Assignment: Search term "Metrics": copy each line of the data containing it.

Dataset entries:
Definition sentiment_analysis (text : list string) : Z * Z * float * float :=
  let positive_score := Py.sum_ones (fun word => Py.mem word (positive_words nltk)) text in
  let negative_score := Py.sum_ones (fun word => Py.mem word (negative_words nltk)) text in
  let polarity_score :=
    PrimFloat.div (Py.float_of_int (positive_score - negative_score))
      (PrimFloat.add (Py.float_of_int (positive_score + negative_score)) epsilon) in
  let subjectivity_score :=
    PrimFloat.div (Py.float_of_int (positive_score + negative_score))
      (PrimFloat.add (Py.float_of_int (Py.len_list text)) epsilon) in
  (positive_score, negative_score, polarity_score, subjectivity_score).

Definition is_complex (word : string) : bool :=
  (6 <? Py.len word) && (3 <? count_syllables word).

Definition readability_analysis (text : string) : option (float * Z * float) :=
  let sentences := sent_tokenize nltk text in
  let num_sentences := Py.len_list sentences in
  let total_words :=
    Py.sum_of (fun sentence => Py.len_list (word_tokenize nltk sentence)) sentences in
  let* avg_words_per_sentence := Py.true_div total_words num_sentences in
  let words := Py.split (clean_text text) in
  let complex_word_count := Py.sum_ones is_complex words in
  let* ratio := Py.true_div complex_word_count (Py.len_list words) in
  let fog_index :=
    PrimFloat.mul zero_point_four (PrimFloat.add avg_words_per_sentence ratio) in
  Some (avg_words_per_sentence, complex_word_count, fog_index).

Definition syllable_count_per_word (text : string) : option float :=
  let words := Py.split (clean_text text) in
  let total_syllables := Py.sum_of count_syllables words in
  Py.true_div total_syllables (Py.len_list words).

Definition average_word_length (text : string) : option float :=
  let words := Py.split (clean_text text) in
  let total_characters := Py.sum_of Py.len words in
  Py.true_div total_characters (Py.len_list words).

(** The dictionary that [analyze_text] returns. *)
Record Metrics : Type := {
  POSITIVE_SCORE : Z;
  NEGATIVE_SCORE : Z;
  POLARITY_SCORE : float;
  SUBJECTIVITY_SCORE : float;
  AVG_SENTENCE_LENGTH : float;
  PERCENTAGE_OF_COMPLEX_WORDS : float;
  FOG_INDEX : float;
  AVG_NUMBER_OF_WORDS_PER_SENTENCE : float;
  COMPLEX_WORD_COUNT : Z;
  WORD_COUNT : Z;
  SYLLABLE_PER_WORD : float;
  PERSONAL_PRONOUNS : Z;
  AVG_WORD_LENGTH : float
}.

Definition analyze_text (text : string) : option Metrics :=
  let cleaned_text := clean_text text in
  let tokenized_text := word_tokenize nltk cleaned_text in
  let '(positive_score, negative_score, polarity_score, subjectivity_score) :=
    sentiment_analysis tokenized_text in
  let* (avg_words_per_sentence, complex_word_count, fog_index) :=
    readability_analysis cleaned_text in
  let* syllable_per_word := syllable_count_per_word cleaned_text in
  let personal_pronouns := count_personal_pronouns cleaned_text in
  let* avg_word_length := average_word_length cleaned_text in
  let* percentage := Py.true_div complex_word_count (Py.len_list tokenized_text) in
  Some {|
    POSITIVE_SCORE := positive_score;
    NEGATIVE_SCORE := negative_score;
    POLARITY_SCORE := polarity_score;
    SUBJECTIVITY_SCORE := subjectivity_score;
    AVG_SENTENCE_LENGTH := avg_words_per_sentence;
    PERCENTAGE_OF_COMPLEX_WORDS := percentage;
    FOG_INDEX := fog_index;
    AVG_NUMBER_OF_WORDS_PER_SENTENCE := avg_words_per_sentence;
    COMPLEX_WORD_COUNT := complex_word_count;
    WORD_COUNT := Py.len_list tokenized_text;
    SYLLABLE_PER_WORD := syllable_per_word;
    PERSONAL_PRONOUNS := personal_pronouns;
    AVG_WORD_LENGTH := avg_word_length
  |}.

End Analyzer.

(** ** Fetching, and the two batch drivers *)

(** What [requests.get] and [BeautifulSoup] contribute. *)
Record Web : Type := {
  page : Type;
  (** [requests.get(url)] parsed by [BeautifulSoup]; [None] when an
      exception is raised inside the [try] block. *)
  get_soup : string -> option page;
  (** [soup.find('h1', class_='entry-title')], as the element's
      [get_text()]; [None] when there is no such element. *)
  find_entry_title : page -> option string;
  (** [soup.find('div', class_='td-post-content tagdiv-type')], likewise. *)
  find_post_content : page -> option string
}.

Written response:
Record Metrics : Type := {
Definition analyze_text (text : string) : option Metrics :=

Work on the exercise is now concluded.